The number of farmer co-operatives operating in the UK has fallen for the fifth consecutive year, down to 420 from a 2014 high of 445.
The Co-operative Economy has been published today (26 June), and shows that there are now 7,226 independent co-operatives operating across the UK, with a combined turnover of £36.1 billion – up more than £800 million on 2017 levels.
But co-ops are declining within the agricultural industry. The number of farmer owners overall is also in decline, with a drop of 2.6% to 142,999.
This trend is in stark contrast with the UK's European neighbours and important farming nations further afield.
The market share of the UK’s farming co-operatives, at just 6%, is a fraction of other European Union nations including Germany (45%) and France (55%).

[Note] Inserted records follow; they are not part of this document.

Lemma until_class s (c : Interned KClassRef) cr : until s -> class_refs (sg_asm s) !! slot c = Some cr ->
  class_refs final !! slot c = Some cr.
Proof. intros [[] _]. cbn in *. intros. by eapply prefix_lookup_Some. Qed.
Lemma until_type s (i : Interned KType) t : until s -> types (sg_asm s) !! slot i = Some t -> types final !! slot i = Some t.
Proof. intros [[] _]. cbn in *. intros. by eapply prefix_lookup_Some. Qed.
Lemma until_string s (i : Interned KString) t : until s -> strings (sg_asm s) !! slot i = Some t -> strings final !! slot i = Some t.
Proof. intros [[] _]. cbn in *. intros. by eapply prefix_lookup_Some. Qed.
Lemma until_sig s (i : Interned KSig) t : until s -> sigs (sg_asm s) !! slot i = Some t -> sigs final !! slot i = Some t.
Proof. intros [[] _]. cbn in *. intros. by eapply prefix_lookup_Some. Qed.

Section with_types.
Context (enc : Ty.t -> ST (SigState R) E (list Z)) (Hmoves : forall t, steps moves (enc t)).
Context (Henc : writes denotes ty_ok enc).

Lemma class_kind vt : exists b, (if (vt : bool) then ET_VALUETYPE else ET_CLASS) = b /\
  is_primitive b = false /\ (b =? ET_PTR) = false /\ (b =? ET_BYREF) = false /\
  (b =? ET_VALUETYPE) || (b =? ET_CLASS) = true /\ (b =? ET_VALUETYPE) = vt.
Proof. destruct vt; eexists; by split_and!. Qed.

Lemma resolve_ok c s s' code :
  resolve (E := E) c s = (s', Ok code) -> until s' -> 0 <= code /\ resolves r c code.
Proof.
  unfold resolve. destruct (type_def_or_ref c _) as [[r' a'] o] eqn:Hr. intros [= <- ->] [_ Hl].
  by eapply resolve_code in Hr.
Qed.
(* ===== verification/Cil.v ===== *)
(** * CIL instructions as a reader has them (ECMA-335, Partition III)

    The one- and two-byte opcodes with the shape of their operands, the encoding of an instruction
    and a decoder, and what instructions pop and push.  It is the specification the body writer is
    proved against; the short branches and [switch], which the writer never emits, are left out. *)

From S2P Require Import Prelude.

(** ** Instructions *)

(** Operands as numbers; [Rel] is the distance of a branch from the end of its instruction. *)
Inductive Operand : Set :=
| NoOperand
| U8 (v : Z)
| I8 (v : Z)
| U16 (v : Z)
| I32 (v : Z)
| I64 (v : Z)
| R4 (bits : Z)
| R8 (bits : Z)
| Tok (token : Z)
| Rel (offset : Z).

(** Two-byte opcodes [0xFE b] are written [0xFE00 + b]. *)
Record Instr : Set := mk_Instr { opcode : Z; operand : Operand }.

#[export] Instance Operand_eq_dec : EqDecision Operand.
Proof. solve_decision. Defined.
#[export] Instance Instr_eq_dec : EqDecision Instr.
Proof. solve_decision. Defined.

Inductive Shape : Set := ShNone | ShU8 | ShI8 | ShU16 | ShI32 | ShI64 | ShR4 | ShR8 | ShTok | ShRel.

#[export] Instance Shape_eq_dec : EqDecision Shape.
Proof. solve_decision. Defined.

Definition between (lo hi op : Z) : bool := (lo <=? op) && (op <=? hi).

(** The operand of an opcode. *)
Definition shape_of (op : Z) : option Shape :=
  if between 0x00 0x0D op then Some ShNone        (* nop, break, ldarg.0 .. stloc.3 *)
  else if between 0x0E 0x13 op then Some ShU8     (* ldarg.s .. stloc.s *)
  else if between 0x14 0x1E op then Some ShNone   (* ldnull, ldc.i4.m1 .. ldc.i4.8 *)
  else if op =? 0x1F then Some ShI8               (* ldc.i4.s *)
  else if op =? 0x20 then Some ShI32              (* ldc.i4 *)
  else if op =? 0x21 then Some ShI64              (* ldc.i8 *)
  else if op =? 0x22 then Some ShR4               (* ldc.r4 *)
  else if op =? 0x23 then Some ShR8               (* ldc.r8 *)
  else if between 0x25 0x26 op then Some ShNone   (* dup, pop *)
  else if between 0x27 0x29 op then Some ShTok    (* jmp, call, calli *)
  else if op =? 0x2A then Some ShNone             (* ret *)
  else if between 0x38 0x44 op then Some ShRel    (* br .. blt.un *)
  else if between 0x46 0x6E op then Some ShNone   (* ldind.*, stind.*, arithmetic, conv.* *)
  else if between 0x6F 0x75 op then Some ShTok    (* callvirt, cpobj, ldobj, ldstr, newobj, castclass, isinst *)
  else if op =? 0x76 then Some ShNone             (* conv.r.un *)
  else if op =? 0x79 then Some ShTok              (* unbox *)
  else if op =? 0x7A then Some ShNone             (* throw *)
  else if between 0x7B 0x81 op then Some ShTok    (* ldfld .. stobj *)
  else if between 0x82 0x8B op then Some ShNone   (* conv.ovf.*.un *)
  else if between 0x8C 0x8D op then Some ShTok    (* box, newarr *)
  else if op =? 0x8E then Some ShNone             (* ldlen *)
  else if op =? 0x8F then Some ShTok              (* ldelema *)
  else if between 0x90 0xA2 op then Some ShNone   (* ldelem.*, stelem.* *)
  else if between 0xA3 0xA5 op then Some ShTok    (* ldelem, stelem, unbox.any *)
  else if between 0xB3 0xBA op then Some ShNone   (* conv.ovf.* *)
  else if op =? 0xD0 then Some ShTok              (* ldtoken *)
  else if between 0xD1 0xDC op then Some ShNone   (* conv.u2 .. endfinally *)
  else if op =? 0xDD then Some ShRel              (* leave *)
  else if between 0xDF 0xE0 op then Some ShNone   (* stind.i, conv.u *)
  else if between 0xFE00 0xFE05 op then Some ShNone (* arglist, ceq .. clt.un *)
  else if between 0xFE06 0xFE07 op then Some ShTok  (* ldftn, ldvirtftn *)
  else if between 0xFE09 0xFE0E op then Some ShU16  (* ldarg .. stloc *)
  else if op =? 0xFE0F then Some ShNone           (* localloc *)
  else if op =? 0xFE11 then Some ShNone           (* endfilter *)
  else if op =? 0xFE12 then Some ShU8             (* unaligned. *)
  else if between 0xFE13 0xFE14 op then Some ShNone (* volatile., tail. *)
  else if between 0xFE15 0xFE16 op then Some ShTok  (* initobj, constrained. *)
  else if between 0xFE17 0xFE18 op then Some ShNone (* cpblk, initblk *)
  else if op =? 0xFE1A then Some ShNone           (* rethrow *)
  else if op =? 0xFE1C then Some ShTok            (* sizeof *)
  else if between 0xFE1D 0xFE1E op then Some ShNone (* refanytype, readonly. *)
  else None.

(** ** Encoding and decoding *)

Definition opcode_bytes (op : Z) : list Z :=
  if op <? 256 then [op] else [0xFE; op - 0xFE00].

Definition operand_bytes (o : Operand) : list Z :=
  match o with
  | NoOperand => []
  | U8 v | I8 v => le_bytes 1 v
  | U16 v => le_bytes 2 v
  | I32 v | R4 v | Tok v | Rel v => le_bytes 4 v
  | I64 v | R8 v => le_bytes 8 v
  end.

Definition encode (i : Instr) : list Z := opcode_bytes (opcode i) ++ operand_bytes (operand i).

Definition encode_all (is_ : list Instr) : list Z := concat (map encode is_).

(** The bytes of an operand, and how they are read. *)
Definition shape_size (s : Shape) : nat :=
  match s with
  | ShNone => 0 | ShU8 | ShI8 => 1 | ShU16 => 2 | ShI32 | ShR4 | ShTok | ShRel => 4 | ShI64 | ShR8 => 8
  end.

Definition read_operand (s : Shape) (l : list Z) : Operand :=
  let u := le_int l in
  match s with
  | ShNone => NoOperand
  | ShU8 => U8 u | ShI8 => I8 (swrap 8 u) | ShU16 => U16 u | ShI32 => I32 (swrap 32 u)
  | ShI64 => I64 (swrap 64 u) | ShR4 => R4 u | ShR8 => R8 u | ShTok => Tok u
  | ShRel => Rel (swrap 32 u)
  end.

Definition decode_operand (op : Z) (l : list Z) : option (Instr * list Z) :=
  s ← shape_of op;
  if (length l <? shape_size s)%nat then None
  else Some (mk_Instr op (read_operand s (take (shape_size s) l)), drop (shape_size s) l).

Definition decode (l : list Z) : option (Instr * list Z) :=
  match l with
  | [] => None
  | b :: l =>
      if b =? 0xFE then
        match l with [] => None | b :: l => decode_operand (0xFE00 + b) l end
      else decode_operand b l
  end.

(** A stream of instructions; the fuel is the number of bytes. *)
Fixpoint decode_stream (fuel : nat) (l : list Z) : option (list Instr) :=
  match l, fuel with
  | [], _ => Some []
  | _, O => None
  | _, S fuel => '(i, l) ← decode l; cons i <$> decode_stream fuel l
  end.

Definition decode_all (l : list Z) : option (list Instr) := decode_stream (length l) l.

(** The operand is one of the opcode and in range. *)
Definition operand_ok (s : Shape) (o : Operand) : Prop :=
  match s, o with
  | ShNone, NoOperand => True
  | ShU8, U8 v => in_u 8 v
  | ShI8, I8 v => in_s 8 v
  | ShU16, U16 v => in_u 16 v
  | ShI32, I32 v | ShRel, Rel v => in_s 32 v
  | ShI64, I64 v => in_s 64 v
  | ShR4, R4 v | ShTok, Tok v => in_u 32 v
  | ShR8, R8 v => in_u 64 v
  | _, _ => False
  end.

Definition instr_ok (i : Instr) : Prop :=
  exists s, shape_of (opcode i) = Some s /\ operand_ok s (operand i).

Lemma between_iff lo hi op : between lo hi op = true <-> lo <= op <= hi.
Proof. unfold between. rewrite andb_true_iff, !Z.leb_le. done. Qed.

Lemma shape_of_range op s : shape_of op = Some s -> (0 <= op < 256 /\ op <> 0xFE) \/ 0xFE00 <= op < 0xFF00.
Proof.
  unfold shape_of. repeat case_match; intros; try done;
    rewrite ?between_iff, ?Z.eqb_eq in *; lia.
Qed.

Lemma read_operand_bytes s o : operand_ok s o ->
  length (operand_bytes o) = shape_size s /\ read_operand s (operand_bytes o) = o.
Proof.
  destruct s, o; cbn [operand_ok]; try done; intros H; (split; [apply length_le_bytes|]);
    unfold read_operand, operand_bytes; f_equal.
  1, 3, 6, 7, 8: by apply le_int_le_bytes_u.
  all: apply swrap_le_int; [lia|done].
Qed.

Lemma decode_operand_bytes op s o rest : shape_of op = Some s -> operand_ok s o ->
  decode_operand op (operand_bytes o ++ rest) = Some (mk_Instr op o, rest).
Proof.
  intros Hs [Hl Hr]%read_operand_bytes. unfold decode_operand. rewrite Hs. cbn [mbind option_bind].
  rewrite length_app, Hl. destruct (Nat.ltb_spec (shape_size s + length rest) (shape_size s)); [lia|].
  by rewrite take_app_length', drop_app_length', Hr.
Qed.

Lemma decode_encode i rest : instr_ok i -> decode (encode i ++ rest) = Some (i, rest).
Proof.
  intros (s & Hs & Ho). destruct i as [op o]. cbn [opcode operand] in *. unfold encode, opcode_bytes.
  cbn [opcode operand]. destruct (shape_of_range _ _ Hs) as [[? ?]|?].
  - destruct (Z.ltb_spec op 256); [|lia]. cbn [app decode].
    destruct (Z.eqb_spec op 0xFE); [lia|]. by apply (decode_operand_bytes op s).
  - destruct (Z.ltb_spec op 256); [lia|]. cbn [app decode]. rewrite Z.eqb_refl.
    replace (0xFE00 + (op - 0xFE00)) with op by lia. by apply (decode_operand_bytes op s).
Qed.

Lemma encode_nonempty i : exists b l, encode i = b :: l.
Proof. unfold encode, opcode_bytes. destruct (opcode i <? 256); cbn; eauto. Qed.

Lemma length_encode_pos i : (0 < length (encode i))%nat.
Proof. destruct (encode_nonempty i) as (b & l & ->). cbn. lia. Qed.

Lemma decode_stream_step fuel i l : instr_ok i ->
  decode_stream (S fuel) (encode i ++ l) = cons i <$> decode_stream fuel l.
Proof.
  intros Hi. cbn [decode_stream]. rewrite decode_encode by done.
  destruct (encode_nonempty i) as (b & l' & ->). done.
Qed.

Lemma decode_stream_encode l fuel : Forall instr_ok l -> (length l <= fuel)%nat ->
  decode_stream fuel (encode_all l) = Some l.
Proof.
  intros Hl. revert fuel. induction Hl as [|i l Hi Hl IH]; intros fuel Hf; [by destruct fuel|].
  cbn [length] in Hf. destruct fuel as [|fuel]; [lia|].
  unfold encode_all. cbn [map concat]. rewrite decode_stream_step by done.
  unfold encode_all in IH. rewrite IH by lia. done.
Qed.

Lemma length_encode_all l : (length l <= length (encode_all l))%nat.
Proof.
  induction l as [|i l IH]; [done|]. unfold encode_all in *. cbn [map concat length].
  rewrite length_app. pose proof (length_encode_pos i). lia.
Qed.

Lemma decode_all_encode l : Forall instr_ok l -> decode_all (encode_all l) = Some l.
Proof. intros. apply decode_stream_encode; [done|apply length_encode_all]. Qed.

Lemma encode_all_app l l' : encode_all (l ++ l') = encode_all l ++ encode_all l'.
Proof. unfold encode_all. by rewrite map_app, concat_app. Qed.

(** ** Stack depths *)

(** What the metadata says of a token in the instruction stream: how many values a call through it
    takes and leaves. *)
Definition Arity : Type := Z -> option (nat * nat).

(** The values an instruction pops and pushes; [rets] is 1 in a method that returns a value. *)
Definition effect (arity : Arity) (rets : nat) (i : Instr) : option (nat * nat) :=
  let op := opcode i in
  if (op =? 0x28) || (op =? 0x6F) || (op =? 0x73) || (op =? 0x29) then  (* call, callvirt, newobj, calli *)
    match operand i with
    | Tok t => '(pops, pushes) ← arity t; Some ((if op =? 0x29 then S pops else pops), pushes)
    | _ => None
    end
  else if between 0x00 0x01 op then Some (0, 0)%nat      (* nop, break *)
  else if between 0x02 0x09 op then Some (0, 1)%nat      (* ldarg.N, ldloc.N *)
  else if between 0x0A 0x0D op then Some (1, 0)%nat      (* stloc.N *)
  else if (op =? 0x10) || (op =? 0x13) then Some (1, 0)%nat (* starg.s, stloc.s *)
  else if between 0x0E 0x12 op then Some (0, 1)%nat      (* ldarg.s, ldarga.s, ldloc.s, ldloca.s *)
  else if between 0x14 0x23 op then Some (0, 1)%nat      (* constants *)
  else if op =? 0x25 then Some (1, 2)%nat                (* dup *)
  else if op =? 0x26 then Some (1, 0)%nat                (* pop *)
  else if op =? 0x2A then Some (rets, 0)%nat             (* ret *)
  else if op =? 0x38 then Some (0, 0)%nat                (* br *)
  else if between 0x39 0x3A op then Some (1, 0)%nat      (* brfalse, brtrue *)
  else if between 0x3B 0x44 op then Some (2, 0)%nat      (* beq .. blt.un *)
  else if between 0x46 0x50 op then Some (1, 1)%nat      (* ldind.* *)
  else if between 0x51 0x57 op then Some (2, 0)%nat      (* stind.* *)
  else if between 0x58 0x64 op then Some (2, 1)%nat      (* binary arithmetic *)
  else if between 0x65 0x6E op then Some (1, 1)%nat      (* neg, not, conv.* *)
  else if op =? 0x70 then Some (2, 0)%nat                (* cpobj *)
  else if op =? 0x71 then Some (1, 1)%nat                (* ldobj *)
  else if op =? 0x72 then Some (0, 1)%nat                (* ldstr *)
  else if between 0x74 0x76 op then Some (1, 1)%nat      (* castclass, isinst, conv.r.un *)
  else if op =? 0x7A then Some (1, 0)%nat                (* throw *)
  else if between 0x7B 0x7C op then Some (1, 1)%nat      (* ldfld, ldflda *)
  else if op =? 0x7D then Some (2, 0)%nat                (* stfld *)
  else if between 0x7E 0x7F op then Some (0, 1)%nat      (* ldsfld, ldsflda *)
  else if op =? 0x80 then Some (1, 0)%nat                (* stsfld *)
  else if op =? 0x81 then Some (2, 0)%nat                (* stobj *)
  else if between 0x8C 0x8E op then Some (1, 1)%nat      (* box, newarr, ldlen *)
  else if op =? 0x9A then Some (2, 1)%nat                (* ldelem.ref *)
  else if between 0x9B 0xA2 op then Some (3, 0)%nat      (* stelem.* *)
  else if op =? 0xA3 then Some (2, 1)%nat                (* ldelem *)
  else if op =? 0xA4 then Some (3, 0)%nat                (* stelem *)
  else if op =? 0xA5 then Some (1, 1)%nat                (* unbox.any *)
  else if op =? 0xD0 then Some (0, 1)%nat                (* ldtoken *)
  else if between 0xD1 0xD3 op then Some (1, 1)%nat      (* conv.u2, conv.u1, conv.i *)
  else if op =? 0xDD then Some (0, 0)%nat                (* leave *)
  else if op =? 0xDF then Some (2, 0)%nat                (* stind.i *)
  else if op =? 0xE0 then Some (1, 1)%nat                (* conv.u *)
  else if between 0xFE01 0xFE05 op then Some (2, 1)%nat  (* ceq .. clt.un *)
  else if op =? 0xFE06 then Some (0, 1)%nat              (* ldftn *)
  else if (op =? 0xFE0B) || (op =? 0xFE0E) then Some (1, 0)%nat (* starg, stloc *)
  else if between 0xFE09 0xFE0D op then Some (0, 1)%nat  (* ldarg, ldarga, ldloc, ldloca *)
  else if op =? 0xFE0F then Some (1, 1)%nat              (* localloc *)
  else if op =? 0xFE13 then Some (0, 0)%nat              (* volatile. *)
  else if op =? 0xFE15 then Some (1, 0)%nat              (* initobj *)
  else if between 0xFE17 0xFE18 op then Some (3, 0)%nat  (* cpblk, initblk *)
  else if op =? 0xFE1A then Some (0, 0)%nat              (* rethrow *)
  else if op =? 0xFE1C then Some (0, 1)%nat              (* sizeof *)
  else None.

(** The depth after a straight run from depth [d], and the deepest the stack got; [None] on an
    underflow. *)
Fixpoint depths (arity : Arity) (rets : nat) (l : list Instr) (d : nat) : option (nat * nat) :=
  match l with
  | [] => Some (d, d)
  | i :: l =>
      '(pops, pushes) ← effect arity rets i;
      if (d <? pops)%nat then None
      else '(d', m) ← depths arity rets l (d - pops + pushes); Some (d', Nat.max d m)
  end.

Lemma depths_app arity rets l l' d d1 m1 d2 m2 :
  depths arity rets l d = Some (d1, m1) -> depths arity rets l' d1 = Some (d2, m2) ->
  depths arity rets (l ++ l') d = Some (d2, Nat.max m1 m2).
Proof.
  revert d m1. induction l as [|i l IH]; intros d m1; cbn [app depths].
  - intros [= <- <-] H. rewrite H. do 2 f_equal.
    enough (d <= m2)%nat by lia. destruct l'; cbn [depths] in H; [simplify_eq; lia|].
    destruct (effect _ _ _) as [[]|]; cbn in H; [|done]. case_match; [done|].
    destruct (depths _ _ _ _) as [[]|]; cbn in H; [simplify_eq; lia|done].
  - destruct (effect arity rets i) as [[pops pushes]|]; cbn [mbind option_bind]; [|done].
    destruct (d <? pops)%nat; [done|].
    destruct (depths arity rets l _) as [[dd mm]|] eqn:Hd; cbn [mbind option_bind]; [|done].
    intros [= -> <-] H. rewrite (IH _ _ Hd H). cbn. do 2 f_equal. lia.
Qed.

Those nations with a stronger market share are experiencing stronger growth, with the United States Department of Agriculture reporting that the UK achieved an average annual growth in ‘total factor productivity’ of 0.8% from 2001 to 2012.
This compares unfavourably with France (1.7%), Germany (1.8%) and the United States (2%) over the same period.
Defra recognises that the UK is significantly out of step with its international competitors and, following concerted lobbying efforts from Co-operatives UK and its farmer members, is supporting more collaboration in the sector.
The announcement of a £10 million government fund to support farmer co-operation arrived in early 2018. However, the report says more support is required to reverse the trend of declining farmer co-op numbers.